Image of businessman holding a document
Global capital markets are currently experiencing unprecedented levels of change on a number of dimensions which are driving organisations’ focus on current target operating models (TOM).

Consolidation and business restructuring, shifting priorities, increased regulatory requirements and scrutiny, alterations in tax rates, and changes in consumer and corporate preferences have all impacted the evolving economic environment. Defined customer segments, products and approaches may all require a refresh. Legacy technology solutions may no longer be cost-effective. Internal business silos may create redundancy and waste.


At the same time, boards and shareholders demand stringent risk management in tandem with profitable operations. There is an increased need for effective governance and informed decision making, for new operational strategies and revised capabilities – in some cases, demand for entirely new business models exist.


Changing dimensions of global capital markets



our market place has experienced significant growth in terms of product diversity and volume since the early 90’s enabled by rapid developments in technology. Commoditisation of products we once considered exotic has led to significant margin compression across majority of asset classes.



the speed of volume growth and the commoditisation of derivatives lead markets to extreme levels of leverage. Post GFC, ‘leverage’ was a word whispered and not shouted and the derivatives markets are now under scrutiny.



Technology solutions remain one of the keys to enabling competitive advantage and financial institutions have spent the last 15 years implementing system after system and ultimately creating highly complex and not always well architected technology landscapes. Support costs escalated, data integration points (internal and external) spawned, trends and standards evolved quickly and technology budgets bloated. In an effort to translate business requirements into operational solutions; architectural disciplines (such as data definition, standards, support cost estimation release management etc.) played second fiddle to speed of delivery. 
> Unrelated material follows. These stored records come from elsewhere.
(** ** Prefetch files to run the decoders on *)

Module Example.

Definition uint32_bytes (n : Z) : list Z :=
  [n mod 256; (n / 2 ^ 8) mod 256; (n / 2 ^ 16) mod 256; (n / 2 ^ 24) mod 256].

Definition uint64_bytes (n : Z) : list Z :=
  uint32_bytes (n mod 2 ^ 32) ++ uint32_bytes (n / 2 ^ 32).

Definition zeros (n : nat) : list Z := replicate n 0.

(** A file header: the format version, the signature, the file size, the
    executable filename [A.EXE] and the prefetch hash [0xdeadbeef]. *)
Definition file_header_with (signature : list Z) (format_version file_size : Z) : list Z :=
  uint32_bytes format_version ++ signature ++ zeros 4 ++ uint32_bytes file_size
  ++ [65; 0; 46; 0; 69; 0; 88; 0; 69; 0] ++ zeros 50
  ++ uint32_bytes 3735928559 ++ zeros 4.

Definition file_header (format_version file_size : Z) : list Z :=
  file_header_with scca_file_signature format_version file_size.

(** A file information of [size] bytes with no metrics and no trace chain. *)
Definition file_information (size : nat) (filename_strings_offset filename_strings_size
    volumes_information_offset number_of_volumes volumes_information_size : Z) : list Z :=
  zeros 16 ++ uint32_bytes filename_strings_offset ++ uint32_bytes filename_strings_size
  ++ uint32_bytes volumes_information_offset ++ uint32_bytes number_of_volumes
  ++ uint32_bytes volumes_information_size ++ zeros (size - 36).

(** A volume information record of version 23, of 96 bytes. *)
Definition volume_information (device_path_offset device_path_number_of_characters
    creation_time serial_number file_references_offset file_references_size
    directory_strings_array_offset number_of_directory_strings : Z) : list Z :=
  uint32_bytes device_path_offset ++ uint32_bytes device_path_number_of_characters
  ++ uint64_bytes creation_time ++ uint32_bytes serial_number
  ++ uint32_bytes file_references_offset ++ uint32_bytes file_references_size
  ++ uint32_bytes directory_strings_array_offset
  ++ uint32_bytes number_of_directory_strings ++ zeros 60.

(** The file references of a volume: the version, their number, 8 bytes,
    and the references after the first. *)
Definition file_references (number_of_file_references : Z) (references : list Z) : list Z :=
  uint32_bytes 3 ++ uint32_bytes number_of_file_references ++ zeros 8
  ++ concat (uint64_bytes <$> references).

(** The minimal file of version 17: a header and a file information with
    every offset zero and no volume. *)
Definition minimal_file : list Z :=
  file_header 17 240 ++ file_information 156 0 0 0 0 0.

(** A file of version 23 with [number_of_volumes] volumes in the volumes
    information [block], which follows the file information. *)
Definition file_with_volumes (number_of_volumes : Z) (block : list Z) : list Z :=
  file_header 23 (308 + Z.of_nat (length block))
  ++ file_information 224 0 0 308 number_of_volumes (Z.of_nat (length block))
  ++ block.

(** One volume with the device path [C:], the file references [0x42] and
    [0x43] after the first, and the directory string [A]. *)
Definition volume_block : list Z :=
  volume_information 128 2 130000000000000000 305419896 96 32 132 1
  ++ file_references 3 [281474976710722; 562949953421379]
  ++ [67; 0; 58; 0] ++ [65; 0; 0; 0].

(** The same volume with the file references said to be at offset 1000. *)
Definition volume_block_file_references_outside : list Z :=
  volume_information 128 2 130000000000000000 305419896 1000 32 132 1
  ++ file_references 3 [281474976710722; 562949953421379]
  ++ [67; 0; 58; 0] ++ [65; 0; 0; 0].

(** The same volume with a device path of 100 characters at offset 128. *)
Definition volume_block_device_path_outside : list Z :=
  volume_information 128 100 130000000000000000 305419896 96 32 132 1
  ++ file_references 3 [281474976710722; 562949953421379]
  ++ [67; 0; 58; 0] ++ [65; 0; 0; 0].

(** The same volume with the directory strings said to be at offset 200. *)
Definition volume_block_directory_strings_outside : list Z :=
  volume_information 128 2 130000000000000000 305419896 96 32 200 1
  ++ file_references 3 [281474976710722; 562949953421379]
  ++ [67; 0; 58; 0] ++ [65; 0; 0; 0].

(** One volume without device path, file references or directory strings. *)
Definition volume_block_one_record : list Z :=
  volume_information 0 0 130000000000000000 305419896 0 0 0 0.

(** Two volumes, the first with the device path [A], the second with
    directory strings of an odd number of bytes. *)
Definition volume_block_malformed_strings : list Z :=
  volume_information 192 1 130000000000000000 305419896 0 0 0 0
  ++ volume_information 0 0 130000000000000000 305419896 0 0 192 1
  ++ [65; 0; 0].

(** A world with room for 100 blocks and one handle, not yet open, on a
    source with the content [data]. *)
Definition world_with (data : list Z) : world :=
  mk_world 0 100 [Some (mk_bfio (Some data) false 0)] (fun _ => None).

(** The session of a caller whose variable [file] is [NULL]. *)
Definition session_with (data : list Z) : session :=
  mk_session None (world_with data).

(** The session after [libscca_file_initialize( &file, &error )]. *)
Definition initialized (data : list Z) : session :=
  snd (libscca_file_initialize (Some tt) (session_with data)).

(** The session in which [libscca_file_open_file_io_handle] calls
    [libscca_file_open_read]: the handle open and set in the file handle. *)
Definition ready_to_read (data : list Z) : session :=
  mk_session
    (Some (Internal_file.set_file_io_handle_opened_in_library 1
             (Internal_file.set_file_io_handle (Some 0%nat) initialized_file)))
    (mk_world 3 100 [Some (mk_bfio (Some data) true 0)] (fun _ => None)).

(** The state in which [libscca_file_open_read] calls the decoder of the
    volumes information of [file_with_volumes]: the handle open, and the
    file's volumes array empty. *)
Definition volumes_state_with (data : list Z) : volumes_state :=
  mk_volumes_state
    (mk_world 0 100 [Some (mk_bfio (Some data) true 0)] (fun _ => None))
    (Some []) None None [].

(** The state of the decoder of the volumes information in its loop, the
    volumes information data [block] read. *)
Definition volumes_state_with_data (block : list Z) : volumes_state :=
  mk_volumes_state (mk_world 1 100 [] (fun _ => None)) (Some []) None (Some block) [].

End Example.

(** ** What the state of the volumes decoder holds of the heap *)

(** The blocks that a volume information holds: itself, its device path and
    its directory strings. *)
Definition volume_information_blocks (v : libscca_internal_volume_information_t) : Z :=
  1 + (match device_path v with Some _ => 1 | None => 0 end)
    + (match directory_strings v with Some _ => 1 | None => 0 end).

Definition volumes_array_blocks
    (array : option (libcdata_array_t libscca_internal_volume_information_t)) : Z :=
  foldr (fun v n => volume_information_blocks v + n) 0 (default [] array).

(** The blocks that the state of the decoder holds: those of the volumes
    in the array, those of the volume information being decoded, and the
    buffer. *)
Definition volumes_state_blocks (s : volumes_state) : Z :=
  volumes_array_blocks (vs_volumes_array s)
  + from_option volume_information_blocks 0 (vs_volume_information s)
  + (match vs_volumes_information_data s with Some _ => 1 | None => 0 end).

(** From [s0] to [s] every block allocated is held by the state, every block
    no longer held is freed, and the volumes array is still there. *)
Definition volumes_balanced (s0 s : volumes_state) : Prop :=
  heap_live (vs_world s) - volumes_state_blocks s
  = heap_live (vs_world s0) - volumes_state_blocks s0
  ∧ (is_Some (vs_volumes_array s0) -> is_Some (vs_volumes_array s)).

(** The same, with the buffer of [s0] still the buffer. *)
Definition volumes_kept (s0 s : volumes_state) : Prop :=
  volumes_balanced s0 s
  ∧ vs_volumes_information_data s = vs_volumes_information_data s0.

(** Only the list of the reads differs. *)
Definition same_but_reads (s s' : volumes_state) : Prop :=
  vs_world s' = vs_world s
  ∧ vs_volumes_array s' = vs_volumes_array s
  ∧ vs_volume_information s' = vs_volume_information s
  ∧ vs_volumes_information_data s' = vs_volumes_information_data s.

(** The volume information being decoded holds neither a device path nor
    directory strings yet. *)
Definition bare (s : volumes_state) : Prop :=
  exists v, vs_volume_information s = Some v
            ∧ device_path v = None ∧ directory_strings v = None.

(** The volume information being decoded holds no directory strings yet. *)
Definition without_directory_strings (s : volumes_state) : Prop :=
  exists v, vs_volume_information s = Some v ∧ directory_strings v = None.

(** The blocks that the parse has hung on the file handle: the file
    information, the filename strings and the volumes. *)
Definition file_blocks (f : libscca_internal_file_t) : Z :=
  (match Internal_file.file_information f with Some _ => 1 | None => 0 end)
  + (match Internal_file.filename_strings f with Some _ => 1 | None => 0 end)
  + volumes_array_blocks (Internal_file.volumes_array f).

(** Nothing of a parse hangs on the file handle, and [live] blocks are
    allocated. *)
Definition nothing_parsed (live : Z) (s : session) : Prop :=
  exists f, s_file s = Some f
    ∧ Internal_file.file_information f = None
    ∧ Internal_file.filename_strings f = None
    ∧ Internal_file.volumes_array f = Some []
    ∧ heap_live (s_world s) = live.

(** Apart from what hangs on the file handle, [live] blocks are allocated. *)
Definition parsing (live : Z) (s : session) : Prop :=
  exists f, s_file s = Some f
    ∧ is_Some (Internal_file.volumes_array f)
    ∧ heap_live (s_world s) - file_blocks f = live.

(** ** Outcomes and states that the properties speak of *)

(** The function returned -1. *)
Definition failed {A} (o : outcome A) : bool :=
  match o with
  | Failed _ => true
  | _ => false
  end.

(** The function returned 1 (0 for [libscca_file_close]). *)
Definition returned {A} (o : outcome A) : bool :=
  match o with
  | Returned _ => true
  | _ => false
  end.

(** The file handle of the session is as [libscca_file_initialize] and
    [libscca_file_close] leave it: no file IO handle is set and nothing of a
    parse hangs on it. *)
Definition unopened (s : session) : Prop :=
  exists f, s_file s = Some f
    ∧ Internal_file.file_io_handle f = None
    ∧ Internal_file.file_information f = None
    ∧ Internal_file.filename_strings f = None
    ∧ Internal_file.volumes_array f = Some [].

(** Nothing of a parse hangs on the file handle of the session. *)
Definition not_parsed (s : session) : Prop :=
  exists f, s_file s = Some f
    ∧ Internal_file.file_information f = None
    ∧ Internal_file.filename_strings f = None
    ∧ Internal_file.volumes_array f = Some [].



(** The value of 64 bits that the loop over the file references decodes at
    the index [index], in its body for debug output. *)
Definition file_reference_at (data : list Z) (file_references_offset index : Z) : Z :=
  byte_stream_copy_to_uint64_little_endian
    (slice (Z.to_nat (file_references_offset + 8 + index * 8)) 8 data).

(** The access flags that the open functions reject. *)
Definition rejected_access_flags {D : Declarations} (access_flags : Z) : Prop :=
  Z.land access_flags LIBSCCA_ACCESS_FLAG_WRITE ≠ 0
  ∨ (Z.land access_flags LIBSCCA_ACCESS_FLAG_READ = 0
     ∧ Z.land access_flags LIBSCCA_ACCESS_FLAG_WRITE = 0).

(** What one statement does to the file handle and to the heap: there is
    still a file handle after it, and when the result is 0 after it, the
    result was 0 before it, the handle [f] has become [g f], and [blocks f]
    blocks are freed. *)
Definition closes (statement : close_state -> close_state)
    (g : libscca_internal_file_t -> libscca_internal_file_t)
    (blocks : libscca_internal_file_t -> Z) : Prop :=
  forall c f, close_file c = Some f ->
    is_Some (close_file (statement c))
    ∧ (cs_result (statement c) = 0 ->
       cs_result c = 0
       ∧ close_file (statement c) = Some (g f)
       ∧ heap_live (s_world (cs_session (statement c)))
         = heap_live (s_world (cs_session c)) - blocks f).

(** ** What the further properties speak of *)

(** The volumes array of [s] is that of [s0], and a volume information being
    decoded in [s0] is still being decoded in [s]. *)
Definition array_kept (s0 s : volumes_state) : Prop :=
  vs_volumes_array s = vs_volumes_array s0
  ∧ (is_Some (vs_volume_information s0) -> is_Some (vs_volume_information s)).

(** What [libscca_file_open_read] leaves when it returns 1, started on the
    file handle [f] with [live] blocks allocated and a source that starts
    with the file header [file_header]: the IO handle and the prefetch hash
    are those of the header, the file IO handle and its two flags are those
    of [f], the filename strings are there when their offset is not 0, the
    volumes are as many as the file information says, and the blocks added
    are those of the file information, the filename strings and the
    volumes. *)
Definition parsed (f : libscca_internal_file_t) (file_header : list Z) (live : Z)
    (s' : session) : Prop :=
  exists file_information filename_strings volumes,
    s_file s'
    = Some (Internal_file.mk
              (Some (mk_io_handle
                       (byte_stream_copy_to_uint32_little_endian
                          (file_header_format_version file_header))
                       (byte_stream_copy_to_uint32_little_endian
                          (file_header_file_size file_header))
                       0))
              (Internal_file.file_io_handle f)
              (Internal_file.file_io_handle_created_in_library f)
              (Internal_file.file_io_handle_opened_in_library f)
              (byte_stream_copy_to_uint32_little_endian
                 (file_header_prefetch_hash file_header))
              (Some file_information) filename_strings (Some volumes))
    ∧ (filename_strings = None <-> filename_strings_offset file_information = 0)
    ∧ length volumes
      = (if decide (volumes_information_offset file_information ≠ 0)
         then Z.to_nat (number_of_volumes file_information) else 0%nat)
    ∧ heap_live (s_world s') - 1
        - (match filename_strings with Some _ => 1 | None => 0 end)
        - volumes_array_blocks (Some volumes)
      = live.

(** The values of a buffer are bytes. *)
Definition bytes (data : list Z) : Prop := Forall (fun b => 0 <= b < 256) data.

(** The unsigned integer of 32 bits that the four bytes at [offset] are in
    little-endian order. *)
Definition little_endian_uint32 (data : list Z) (offset : nat) : Z :=
  byte_at data offset + 2 ^ 8 * byte_at data (offset + 1)
  + 2 ^ 16 * byte_at data (offset + 2) + 2 ^ 24 * byte_at data (offset + 3).

(** The session's file handle is [f], an initialized handle on which nothing
    is parsed, and the file IO handle [i] of the world has a source with the
    content [data], long enough for a file header. *)
Definition ready_to_open (s : session) (f : libscca_internal_file_t) (i : nat)
    (data : list Z) : Prop :=
  s_file s = Some f
  ∧ is_Some (Internal_file.io_handle f)
  ∧ Internal_file.file_information f = None
  ∧ Internal_file.filename_strings f = None
  ∧ Internal_file.volumes_array f = Some []
  ∧ (84 <= length data)%nat
  ∧ exists is_open offset,
      handles (s_world s) !! i = Some (Some (mk_bfio (Some data) is_open offset)).

(** The [size] bytes at [offset] lie inside of a source of [length] bytes,
    or there is none of them to read. *)
Definition readable (offset size length : Z) : Prop :=
  size = 0 ∨ offset + size <= length.
#[global] Instance readable_dec offset size length :
  Decision (readable offset size length).
Proof. unfold readable. apply _. Defined.
Lemma be_val_acc l a :
  fold_left (fun a b => a * 256 + b2z b) l a = a * 256 ^ len l + be_val l.
Proof.
  unfold be_val, len. revert a. induction l as [|b l IH]; intros a; cbn [fold_left length].
  - simpl. lia.
  - rewrite IH, (IH (0 * 256 + b2z b)), Nat2Z.inj_succ, Z.pow_succ_r by lia. lia.
Qed.

Lemma be_val_cons b l : be_val (b :: l) = b2z b * 256 ^ len l + be_val l.
Proof. unfold be_val at 1. cbn [fold_left]. by rewrite be_val_acc. Qed.

Lemma be_val_range l : 0 <= be_val l < 256 ^ len l.
Proof.
  induction l as [|b l IH].
  - cbv. split; congruence || auto.
  - rewrite be_val_cons. unfold len in *. simpl length.
    rewrite Nat2Z.inj_succ, Z.pow_succ_r by lia.
    pose proof (b2z_range b). nia.
Qed.

Lemma be_val_be n z : be_val (be n z) = z mod 256 ^ Z.of_nat n.
Proof.
  induction n as [|n IH]; simpl be.
  - cbn. by rewrite Z.mod_1_r.
  - rewrite be_val_cons, IH, b2z_u8. unfold len. rewrite length_be.
    rewrite Z.shiftr_div_pow2 by lia.
    replace (2 ^ (8 * Z.of_nat n)) with (256 ^ Z.of_nat n)
      by (rewrite Z.pow_mul_r by lia; done).
    rewrite Nat2Z.inj_succ, Z.pow_succ_r by lia.
    rewrite (Z.mul_comm 256), Z.rem_mul_r by lia. lia.
Qed.

Lemma be_val_be_small n z :
  0 <= z < 256 ^ Z.of_nat n -> be_val (be n z) = z.
Proof. intros. rewrite be_val_be. by apply Z.mod_small. Qed.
Leverage gave way to instability when the interconnectedness of the global financial machine was demonstrated in 2008 when ‘too big to fail’ was tested and market turmoil erupted. Governments and regulators have responded quickly announcing numerous changes to legislation and market regulation. The Dodd Frank Act provides the most sweeping overhaul of the US financial services industry and since the Great Depression. The extra-territorial implications of these reforms will have a significant impact on the way markets and its participants operate globally.



First to market has changed to ‘operational efficiency’ in terms of the competitive landscape. We are at the point of introspective consideration of our organisations’ ‘match fitness’. Compliance with emerging regulation requires financial institutions (FIs) to assess risk (credit, market, liquidity and operational) and report upon it at an enterprise level. Liquidity, asset liability management and file transfer protocol drivers further necessitate the need to integrate data across the enterprise.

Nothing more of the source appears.